I should’ve known better. If Dad taught me nothing else, it’s that men will always level up, given the chance.
2. Will
SLEEPLESS IN SEATTLE … AND L.A. … AND VANCOUVER …
Ikick open the door to my penthouse and leave my carry-on for the housekeeper to deal with in the morning. It’s after midnight, and even though my body screams for sleep, my brain is on fire. I turn left from my elevator entrance, down the hall to my bedroom. Dim lights in the ceiling activate a few steps ahead of me.
I hang my suit and pull on a pair of sweat pants. Even though I live alone, walking naked around my condo is not an option. With three brothers who have access to my suite and use it at their leisure, I never know what I’m coming home to after being on the road.

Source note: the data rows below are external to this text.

(* ===== verification/TreeProofs.v ===== *)
(** * The trees of the tree stressor

    The nodes reached from a pointer are described by a tree.  The AVL insertion
    keeps the tree ordered and balanced, so its depth is logarithmic; both
    methods find every value they have inserted. *)

From S2P Require Import Prelude Mwc Tree.

(** ** Trees in the array *)

Inductive tree := Leaf | Node (i : nat) (v b : Z) (l r : tree).

Fixpoint ids (t : tree) : list nat :=
  match t with Leaf => [] | Node i _ _ l r => i :: ids l ++ ids r end.
Fixpoint keys (t : tree) : list Z :=
  match t with Leaf => [] | Node _ v _ l r => v :: keys l ++ keys r end.
Fixpoint height (t : tree) : nat :=
  match t with Leaf => 0 | Node _ _ _ l r => S (Nat.max (height l) (height r)) end.

Fixpoint repr (h : nodes) (p : link) (t : tree) : Prop :=
  match t with
  | Leaf => p = None
  | Node i v b l r => p = Some i /\ exists pl pr, h !! i = Some (TNode pl pr b v) /\ repr h pl l /\ repr h pr r
  end.

#[global] Instance tree_eq_dec : EqDecision tree.
Proof. solve_decision. Defined.

(** for a search: what is equal is on the left *)
Fixpoint search (t : tree) : Prop :=
  match t with
  | Leaf => True
  | Node _ v _ l r =>
      Forall (fun x => x <= v) (keys l) /\ Forall (fun x => v < x) (keys r) /\ search l /\ search r
  end.

Lemma repr_frame h h' p t : (forall i, i ∈ ids t -> h' !! i = h !! i) -> repr h p t -> repr h' p t.
Proof.
  revert p. induction t as [|i v b l IHl r IHr]; intros p Hf; [done|]. cbn [repr ids] in *.
  intros (-> & pl & pr & Hi & Hl & Hr). split; [done|]. exists pl, pr. rewrite Hf by left. split; [done|].
  split; [apply IHl|apply IHr]; try done; intros j Hj; apply Hf; set_solver.
Qed.

Lemma deref_some {A} (f : tree_node -> A) h i nd : h !! i = Some nd -> deref f (Some i) h = Some (f nd).
Proof. intros Hi. unfold deref. cbn [mbind option_bind]. by rewrite Hi. Qed.

Lemma alter_same f (h : nodes) i nd : h !! i = Some nd -> alter f i h !! i = Some (f nd).
Proof. intros Hi. by rewrite list_lookup_alter_eq, Hi. Qed.

Lemma alter_other f (h : nodes) i j : i <> j -> alter f i h !! j = h !! j.
Proof. apply list_lookup_alter_ne. Qed.

Lemma repr_alter f h i p t : i ∉ ids t -> repr h p t -> repr (alter f i h) p t.
Proof. intros Hi. apply repr_frame. intros j Hj. apply alter_other. by intros ->. Qed.

Lemma fields_alter {A} (g : tree_node -> A) f (h : nodes) i :
  (forall nd, g (f nd) = g nd) -> g <$> alter f i h = g <$> h.
Proof.
  intros Hf. apply list_eq. intros j. rewrite !list_lookup_fmap. destruct (decide (i = j)) as [->|Hn].
  - rewrite list_lookup_alter_eq. destruct (h !! j); cbn; by rewrite ?Hf.
  - by rewrite alter_other.
Qed.

Lemma height_size t : (height t <= length (ids t))%nat.
Proof. induction t; cbn [height ids length]; [lia|]. rewrite length_app. lia. Qed.

(** ** Searching *)

Lemma find_spec fuel h p t v :
  repr h p t -> search t -> (height t <= fuel)%nat ->
  exists found, binary_find fuel h v p = Some found /\ (v ∈ keys t -> found <> None).
Proof.
  revert fuel p. induction t as [|i w b l IHl r IHr]; intros fuel p Hr Hs Hf; cbn [repr search height keys] in *.
  - subst p. exists None. destruct fuel; (split; [done|]); intros H; by apply not_elem_of_nil in H.
  - destruct Hr as (-> & pl & pr & Hi & Hl & Hr), Hs as (Hle & Hgt & Hsl & Hsr). destruct fuel as [|fuel]; [lia|].
    cbn [binary_find]. rewrite Hi. cbn [mbind option_bind value left right].
    rewrite Forall_forall in Hle, Hgt. destruct (Z.eqb_spec v w) as [->|Hne]; [by exists (Some i)|].
    destruct (Z.leb_spec v w).
    + destruct (IHl fuel pl Hl Hsl ltac:(lia)) as (found & -> & Hfound). exists found. split; [done|].
      intros [->|[Hv|Hv]%elem_of_app]%elem_of_cons; [done|by apply Hfound|]. specialize (Hgt v Hv). lia.
    + destruct (IHr fuel pr Hr Hsr ltac:(lia)) as (found & -> & Hfound). exists found. split; [done|].
      intros [->|[Hv|Hv]%elem_of_app]%elem_of_cons; [done| |by apply Hfound]. specialize (Hle v Hv). lia.
Qed.

Lemma find_each_spec find h is_ :
  (forall i, i ∈ is_ -> exists nd j, h !! i = Some nd /\ find (value nd) = Some (Some j)) -> find_each find h is_ = Some [].
Proof.
  induction is_ as [|i is_ IH]; intros H; [done|]. cbn [find_each].
  destruct (H i ltac:(left)) as (nd & j & Hi & Hj). rewrite (deref_some _ _ _ _ Hi). cbn [mbind option_bind].
  rewrite Hj. cbn [mbind option_bind]. rewrite IH; [done|]. intros k Hk. apply H. by right.
Qed.

(** every node of the array is found when every value is in the tree *)
Lemma find_all fuel h p t :
  repr h p t -> search t -> (height t <= fuel)%nat -> (forall v, v ∈ value <$> h -> v ∈ keys t) ->
  find_each (fun v => binary_find fuel h v p) h (seq 0 (length h)) = Some [].
Proof.
  intros Hr Hs Hf Hall. apply find_each_spec. intros i Hi%elem_of_seq.
  destruct (lookup_lt_is_Some_2 h i) as [nd Hnd]; [lia|].
  destruct (find_spec fuel h p t (value nd) Hr Hs Hf) as ([j|] & Hj & Hv).
  - exists nd, j. done.
  - exfalso. apply Hv; [|done]. apply Hall, list_elem_of_fmap. exists nd. split; [done|]. by apply list_elem_of_lookup_2 in Hnd.
Qed.

(** ** The binary method *)

(** what the binary method leaves alone *)
Definition content (nd : tree_node) : Z * Z := (bf nd, value nd).

Fixpoint binsert (i : nat) (v b : Z) (t : tree) : tree :=
  match t with
  | Leaf => Node i v b Leaf Leaf
  | Node j w c l r => if v <=? w then Node j w c (binsert i v b l) r else Node j w c l (binsert i v b r)
  end.

Lemma binsert_ids i v b t : ids (binsert i v b t) ≡ₚ i :: ids t.
Proof.
  induction t as [|j w c l IHl r IHr]; [done|]. cbn [binsert]. destruct (v <=? w); cbn [ids].
  - rewrite IHl. cbn [app]. apply perm_swap.
  - rewrite IHr, <- Permutation_middle. apply perm_swap.
Qed.

Lemma binsert_keys i v b t : keys (binsert i v b t) ≡ₚ v :: keys t.
Proof.
  induction t as [|j w c l IHl r IHr]; [done|]. cbn [binsert]. destruct (v <=? w); cbn [keys].
  - rewrite IHl. cbn [app]. apply perm_swap.
  - rewrite IHr, <- Permutation_middle. apply perm_swap.
Qed.

Lemma binsert_search i v b t : search t -> search (binsert i v b t).
Proof.
  induction t as [|j w c l IHl r IHr]; intros Hs; [done|]. cbn [search] in Hs. destruct Hs as (Hle & Hgt & Hl & Hr).
  cbn [binsert]. destruct (Z.leb_spec v w); cbn [search]; rewrite binsert_keys, Forall_cons; auto.
Qed.

Lemma set_left_lookup h i p pl pr b v :
  h !! i = Some (TNode pl pr b v) -> set_left i p h !! i = Some (TNode p pr b v).
Proof. apply (alter_same (fun nd => TNode p (right nd) (bf nd) (value nd))). Qed.
Lemma set_right_lookup h i p pl pr b v :
  h !! i = Some (TNode pl pr b v) -> set_right i p h !! i = Some (TNode pl p b v).
Proof. apply (alter_same (fun nd => TNode (left nd) p (bf nd) (value nd))). Qed.
Lemma set_bf_lookup h i c pl pr b v :
  h !! i = Some (TNode pl pr b v) -> set_bf i c h !! i = Some (TNode pl pr c v).
Proof. apply (alter_same (fun nd => TNode (left nd) (right nd) c (value nd))). Qed.

(** the walk from the root of a tree that is not empty ends at a link of it *)
Lemma binary_place_spec fuel h p t v b node hd :
  repr h p t -> NoDup (ids t) -> node ∉ ids t -> h !! node = Some (TNode None None b v) -> (height t <= fuel)%nat -> t <> Leaf ->
  forall at_, exists at', binary_place fuel h v p at_ = Some at' /\
    repr (store_at at' (Some node) (h, hd)).1 p (binsert node v b t) /\ (store_at at' (Some node) (h, hd)).2 = hd /\
    (forall j, j ∉ ids t -> (store_at at' (Some node) (h, hd)).1 !! j = h !! j) /\
    (content <$> (store_at at' (Some node) (h, hd)).1) = (content <$> h).
Proof.
  revert fuel p. induction t as [|i w c l IHl r IHr]; intros fuel p Hr Hnd Hni Hnode Hf Hne at_; [done|].
  cbn [repr ids height] in *. destruct Hr as (-> & pl & pr & Hi & Hl & Hr). destruct fuel as [|fuel]; [lia|].
  apply NoDup_cons in Hnd as [Hi' (Hndl & Hdis & Hndr)%NoDup_app]. cbn [binary_place]. rewrite Hi. cbn [mbind option_bind value left right].
  assert ((node ∉ ids l) /\ (node ∉ ids r) /\ node <> i) as (Hnl & Hnr & Hni') by set_solver.
  cbn [binsert]. destruct (v <=? w).
  - destruct (decide (l = Leaf)) as [->|Hl0].
    + cbn [repr] in Hl. subst pl. exists (LeftOf i). split; [by destruct fuel|]. cbn [store_at fst snd]. split; [|split; [done|split]].
      * split; [done|]. exists (Some node), pr. split; [by eapply set_left_lookup|]. split; [|apply repr_alter; set_solver].
        cbn [binsert repr]. split; [done|]. exists None, None. unfold set_left. by rewrite alter_other.
      * intros j Hj. apply alter_other. set_solver.
      * by apply fields_alter.
    + destruct (IHl fuel pl Hl Hndl Hnl Hnode ltac:(lia) Hl0 (LeftOf i)) as (at' & -> & Hr' & Hhd & Hfr & Hval).
      exists at'. split; [done|]. split; [|split; [done|split; [|done]]]; [|intros j Hj; apply Hfr; set_solver].
      split; [done|]. exists pl, pr. split; [rewrite Hfr; [done|set_solver]|]. split; [done|].
      apply (repr_frame h); [|done]. intros j Hj. apply Hfr. intros Hj'. by apply (Hdis j).
  - destruct (decide (r = Leaf)) as [->|Hr0].
    + cbn [repr] in Hr. subst pr. exists (RightOf i). split; [by destruct fuel|]. cbn [store_at fst snd]. split; [|split; [done|split]].
      * split; [done|]. exists pl, (Some node). split; [by eapply set_right_lookup|]. split; [apply repr_alter; set_solver|].
        cbn [binsert repr]. split; [done|]. exists None, None. unfold set_right. by rewrite alter_other.
      * intros j Hj. apply alter_other. set_solver.
      * by apply fields_alter.
    + destruct (IHr fuel pr Hr Hndr Hnr Hnode ltac:(lia) Hr0 (RightOf i)) as (at' & -> & Hr' & Hhd & Hfr & Hval).
      exists at'. split; [done|]. split; [|split; [done|split; [|done]]]; [|intros j Hj; apply Hfr; set_solver].
      split; [done|]. exists pl, pr. split; [rewrite Hfr; [done|set_solver]|]. split; [|done].
      apply (repr_frame h); [|done]. intros j Hj. apply Hfr. intros Hj'. by apply (Hdis j).
Qed.

Lemma repr_keys h p t i : repr h p t -> i ∈ ids t -> exists nd, h !! i = Some nd /\ value nd ∈ keys t.
Proof.
  revert p. induction t as [|j v b l IHl r IHr]; intros p Hr Hi; cbn [ids keys repr] in *; [by apply not_elem_of_nil in Hi|].
  destruct Hr as (-> & pl & pr & Hj & Hl & Hr). apply elem_of_cons in Hi as [->|[Hi|Hi]%elem_of_app].
  - eexists. split; [done|]. left.
  - destruct (IHl pl Hl Hi) as (nd & Hnd & Hin). exists nd. split; [done|]. set_solver.
  - destruct (IHr pr Hr Hi) as (nd & Hnd & Hin). exists nd. split; [done|]. set_solver.
Qed.

Definition fresh_node (h : nodes) (i : nat) : Prop := exists b v, h !! i = Some (TNode None None b v).

Lemma binary_insert_spec fuel h hd t node :
  repr h hd t -> NoDup (ids t) -> search t -> node ∉ ids t -> fresh_node h node -> (height t <= fuel)%nat ->
  exists h' hd' t', binary_insert fuel node (h, hd) = Some (h', hd') /\ repr h' hd' t' /\ search t' /\
    ids t' ≡ₚ node :: ids t /\ (forall j, j ∉ ids t -> h' !! j = h !! j) /\ (content <$> h') = (content <$> h).
Proof.
  intros Hr Hnd Hs Hni (b & v & Hnode) Hf. unfold binary_insert. cbn [fst snd]. rewrite (deref_some _ _ _ _ Hnode).
  cbn [mbind option_bind value]. destruct (decide (t = Leaf)) as [->|Ht].
  - cbn [repr] in Hr. subst hd. exists h, (Some node), (Node node v b Leaf Leaf).
    split; [by destruct fuel|]. split; [split; [done|]; by exists None, None|]. done.
  - destruct (binary_place_spec fuel h hd t v b node hd Hr Hnd Hni Hnode Hf Ht Head) as (at' & -> & Hr' & Hhd & Hfr & Hc).
    cbn [mbind option_bind]. destruct (store_at at' (Some node) (h, hd)) as [h' hd']. cbn [fst snd] in *. subst hd'.
    exists h', hd, (binsert node v b t). split; [done|]. split; [done|].
    split; [by apply binsert_search|]. split; [apply binsert_ids|done].
Qed.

Despite having been away for six weeks, delivering my Come Into Power seminar in fourteen cities across Canada and the US, the odds of finding my place exactly as I left it are about zero, since cleaners don’t come in while I’m not here.

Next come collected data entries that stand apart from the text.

(* ===== verification/VmMethods.v ===== *)
(** * stress-vm.c: the memory stressors

    One definition per stressor of the table [vm_methods], written in the monad
    of [VmState].  Pointers into the buffer are byte offsets; the statements a
    stressor unrolls eight times are a [for_list] over [unrolled]. *)

From S2P Require Import Prelude Mwc VmState.

Definition VM_ROWHAMMER_LOOPS : Z := 1000000.
Definition PRIME_64 : Z := 0x8f0000000017116d.

(** the offsets 0..7 of an unrolled group of statements *)
Definition unrolled : list nat := [0; 1; 2; 3; 4; 5; 6; 7]%nat.

(** ** Macros *)

(** [ROR64(val)] on a [uint8_t]: a 64 bit rotation whose result is stored in a
    byte *)
Definition ROR64_u8 (v : Z) : Z :=
  let bit0 := u64 ((v .& 1) <<< 63) in
  let tmp := v >>> 1 in
  u8 (tmp .| bit0).

Definition ROR8 (v : Z) : Z :=
  let bit0 := u8 ((v .& 1) <<< 7) in
  let tmp := v >>> 1 in
  tmp .| bit0.

Definition INC_LO_NYBBLE (v : Z) : Z :=
  let lo := u8 (v + 1) .& 0xf in (v .& 0xf0) .| lo.

Definition INC_HI_NYBBLE (v : Z) : Z :=
  let hi := u8 (v + 0xf0) .& 0xf0 in (v .& 0x0f) .| hi.

Definition UNSIGNED_ABS (a b : Z) : Z := if b <? a then a - b else b - a.

(** ** Bit counting: [for (n = 0; v; n++) v &= v - 1;]

    Each round clears a set bit of the 64 bit value, so 64 rounds of fuel end
    the loop. *)
Fixpoint count_bits_loop (fuel : nat) (v n : Z) : Z :=
  match fuel with
  | O => n
  | S fuel => if v =? 0 then n else count_bits_loop fuel (v .& (v - 1)) (n + 1)
  end.

Definition stress_vm_count_bits (v : Z) : Z := count_bits_loop 64 v 0.

Section Methods.
Context {M : Type} `{!MemDevice M} (pf : platform M).

(** the build's [inject_random_bit_errors()] is the no-op *)
Definition inject_random_bit_errors (sz : nat) : vm M unit := mret ().

(** the message of [stress_vm_check()] is a failure only under [--verify] *)
Definition stress_vm_check (name : string) : vm M unit :=
  modify (fun s =>
    if c_true (bit_errors s) && pf_verify pf then
      VmSt (mem s) (rng s) (c s) (counter s) (bit_errors s) (stop s) (reseeds s)
        (touches s) (vars s) (fails s ++ [(name, bit_errors s)])
    else s).

(** [memset(buf + p, v, n)] *)
Definition memset (p n : nat) (v : Z) : vm M unit :=
  for_list (seq p n) (fun i => st i v).

(** [SET_AND_TEST(ptr, val, bit_errors)] *)
Definition SET_AND_TEST (ptr : nat) (v : Z) : vm M unit :=
  st ptr v;; x ← ld ptr; add_errors (b2z (negb (x =? v))).

(** [bit_errors += ( *(ptr + j) != val)] *)
Definition check_byte (i : nat) (v : Z) : vm M unit :=
  x ← ld i; add_errors (b2z (negb (x =? v))).

(** the frame of a stressor with an [abort] label: the locals are set up, the
    body runs, and at [abort] the errors are reported and [*counter] updated.
    A [return] in the body leaves [*counter] as it was. *)
Definition with_abort (name : string) (body : vm M unit) : vm M Z := fun s =>
  let s := set_bit_errors 0 (set_c (counter s) s) in
  let finish s :=
    match stress_vm_check name s with
    | (_, s) => (Go (bit_errors s), set_counter (c s) s)
    end in
  match body s with
  | (Go _, s) => finish s
  | (Abort, s) => finish s
  | (Ret v, s) => (Go v, s)
  | (Oob, s) => (Oob, s)
  | (Nofuel, s) => (Nofuel, s)
  end.

(** assignment to the [static] variables *)
Definition upd_vars (f : statics -> statics) : vm M unit :=
  modify (fun s => set_vars (f (vars s)) s).

(** the guard [if (sz > (1ULL << 63)) return 0;] *)
Definition size_guard (sz : nat) : vm M unit :=
  if 2 ^ 63 <? Z.of_nat sz then throw (Ret 0) else mret ().

(** the offsets of 64 bit words from [buf] to [buf + sz], forwards *)
Definition words (sz : nat) : list nat := strided 0 sz 8.
(** and [*--ptr] from [buf + sz] down to [buf] *)
Definition words_down (sz : nat) : list nat :=
  (fun k => sz - 8 * (k + 1))%nat <$> seq 0 ((sz + 7) / 8).

Definition ld64 (p : nat) : vm M Z := ld_le 8 p.
Definition st64 (p : nat) (v : Z) : vm M unit := st_le 8 p v.

Definition stress_vm_moving_inversion (sz : nat) (max_ops : Z) : vm M Z :=
  with_abort "moving inversion" (
    vm_reseed pf;;
    w ← draw_with mwc64;
    z ← draw_with mwc64;
    vm_seed w z;;
    for_list (words sz) (fun ptr => v ← draw_with mwc64; st64 ptr v);;
    vm_seed w z;;
    modify (set_bit_errors 0);;
    for_list (words sz) (fun ptr =>
      val ← draw_with mwc64;
      x ← ld64 ptr;
      add_errors (b2z (negb (x =? val)));;
      st64 ptr (not64 val);;
      count_abort max_ops;;
      poll_abort);;
    vm_touch pf;;
    inject_random_bit_errors sz;;
    vm_seed w z;;
    modify (set_bit_errors 0);;
    for_list (words sz) (fun ptr =>
      val ← draw_with mwc64;
      x ← ld64 ptr;
      add_errors (b2z (negb (x =? not64 val)));;
      count_abort max_ops;;
      poll_abort);;
    vm_seed w z;;
    for_list (words_down sz) (fun ptr =>
      v ← draw_with mwc64;
      st64 ptr v;;
      count_abort max_ops);;
    inject_random_bit_errors sz;;
    vm_touch pf;;
    vm_seed w z;;
    for_list (words_down sz) (fun ptr =>
      val ← draw_with mwc64;
      x ← ld64 ptr;
      add_errors (b2z (negb (x =? val)));;
      st64 ptr (not64 val);;
      count_abort max_ops;;
      poll_abort);;
    vm_seed w z;;
    for_list (words_down sz) (fun ptr =>
      val ← draw_with mwc64;
      x ← ld64 ptr;
      add_errors (b2z (negb (x =? not64 val)));;
      poll_abort)).

(** [stride] is 23.  The inner loop over [j] writes the complement to the bytes
    of a block except the [i]th; [ptr] is carried by the loop. *)
Definition modulo_stride : nat := 23.

(** [for (j = ...; j < n && ptr < buf_end; j++) { *ptr++ = compliment; ... }] *)
Fixpoint modulo_run (n : nat) (sz : nat) (max_ops : Z) (v : Z) (ptr : nat) : vm M nat :=
  match n with
  | O => mret ptr
  | S n =>
      if decide (ptr < sz)%nat then
        st ptr v;; count_abort max_ops;; modulo_run n sz max_ops v (S ptr)
      else mret ptr
  end.

(** [for (ptr = buf; ptr < buf_end; ptr += stride) { ... ptr++ ... }]: the body
    moves [ptr] too, so the loop is run with the buffer size as fuel *)
Fixpoint modulo_blocks (fuel : nat) (i sz : nat) (max_ops v : Z) (ptr : nat) : vm M unit :=
  match fuel with
  | O => throw Nofuel
  | S fuel =>
      if decide (ptr < sz)%nat then
        ptr ← modulo_run i sz max_ops v ptr;
        poll_abort;;
        ptr ← modulo_run (modulo_stride - (i + 1)) sz max_ops v (S ptr);
        poll_abort;;
        modulo_blocks fuel i sz max_ops v (ptr + modulo_stride)%nat
      else mret ()
  end.

Definition stress_vm_modulo_x (sz : nat) (max_ops : Z) : vm M Z :=
  with_abort "modulo X" (
    vm_reseed pf;;
    pattern ← draw_with mwc8;
    let compliment := not8 pattern in
    for_list (seq 0 modulo_stride) (fun i =>
      for_list (strided i sz modulo_stride) (fun ptr => st ptr pattern;; poll_abort);;
      modulo_blocks (S sz) i sz max_ops compliment 0;;
      inject_random_bit_errors sz;;
      for_list (strided i sz modulo_stride) (fun ptr =>
        check_byte ptr pattern;;
        b ← poll;
        if b : bool then mret () else e ← gets bit_errors; throw (Ret e)))).

(** the body of the two walking data stressors *)
Definition walking_data (name : string) (vals : list Z) (sz : nat) (max_ops : Z) : vm M Z :=
  with_abort name (
    for_break (strided 0 sz 1) (fun ptr =>
      for_list vals (SET_AND_TEST ptr);;
      b ← count max_ops;
      if b : bool then mret false else poll)).

Definition stress_vm_walking_one_data : nat -> Z -> vm M Z :=
  walking_data "walking one (data)" [0x01; 0x02; 0x04; 0x08; 0x10; 0x20; 0x40; 0x80].

Definition stress_vm_walking_zero_data : nat -> Z -> vm M Z :=
  walking_data "walking zero (data)" [0xfe; 0xfd; 0xfb; 0xf7; 0xef; 0xdf; 0xbf; 0x7f].

(** the inner loop of the two walking address stressors: 63 rounds with the
    same [ptr]; [flip mask] is what is xored to the address, and [mask] is only
    shifted in the rounds that reach the end of the body *)
Fixpoint walk_addr (n : nat) (flip : Z -> Z) (sz ptr : nat) (mask : Z) : vm M unit :=
  match n with
  | O => mret ()
  | S n =>
      let addr := u64 (pf_base pf + Z.of_nat ptr) .^ flip mask in
      if (addr <? pf_base pf) || (pf_base pf + Z.of_nat sz <=? addr)
         || (addr =? pf_base pf + Z.of_nat ptr)
      then walk_addr n flip sz ptr mask
      else
        st (Z.to_nat (addr - pf_base pf)) 0xff;;
        check_byte ptr 0;;
        walk_addr n flip sz ptr (u64 (mask <<< 1))
  end.

Definition walking_addr (name : string) (flip : Z -> Z) (sz : nat) (max_ops : Z) : vm M Z :=
  with_abort name (
    memset 0 sz 0;;
    for_break (strided 0 sz 256) (fun ptr =>
      st ptr 0;;
      walk_addr 63 flip sz ptr 1;;
      b ← count max_ops;
      if b : bool then mret false else poll)).

Definition stress_vm_walking_one_addr : nat -> Z -> vm M Z :=
  walking_addr "walking one (address)" (fun mask => mask).

(** [for (sz_mask = 1; sz_mask < sz; sz_mask <<= 1) ;] *)
Fixpoint size_mask (fuel : nat) (sz m : Z) : Z :=
  match fuel with
  | O => m
  | S fuel => if m <? sz then size_mask fuel sz (u64 (m <<< 1)) else m
  end.

Definition stress_vm_walking_zero_addr (sz : nat) (max_ops : Z) : vm M Z :=
  let sz_mask := u64 (size_mask 64 (Z.of_nat sz) 1 - 1) in
  walking_addr "walking zero (address)" (fun mask => not64 mask .& sz_mask) sz max_ops.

I head to my living room to see what they’ve done this time.
“Hey, bro.” My identical twin brother yawns his greeting from the dark corner.
“Horse. What’s up?” I can see his shape, but not his face. “Alexa, full lights.”
“You bastard,” he complains, covering his head with a throw cushion.
“Seriously? Me? Why else would you be up after midnight unless it was to see my face when I saw what you pricks did to my place?”
I scope the room. My giant TV screen is intact, still mounted on the wall. The white patterns in my sixteen-by-sixteen area rug are still white. I don’t see any tears in my leather furniture. I sniff the air. Smells like nothing, just the way it should.
Horse drops the pillow. “Alexa, lights at fifty percent. I wasn’t sure I’d see you in the morning and I wanted to check in, make sure you’re surviving.”
“And if I say I’m not?” I collapse into the Herman Miller lounge chair beside him. “You going to offer to trade places with me and deliver the European seminars?”
“And have to cut this glorious hair? Shave my beard? Wear a suit and tie every day? Not a chance.”
“When was the last time you needed a security guard at your hotel door to keep the women away? Isn’t that worth a razor and having to dress like a grown-ass man for a few days?”
He shakes his head.
“Horse, why are you here?” I’m exhausted and my brother’s life of freedom—because he was born twenty-one minutes after me—is pissing me off.
“We had seven requests for refunds from the San Francisco event. And four so far from Seattle.”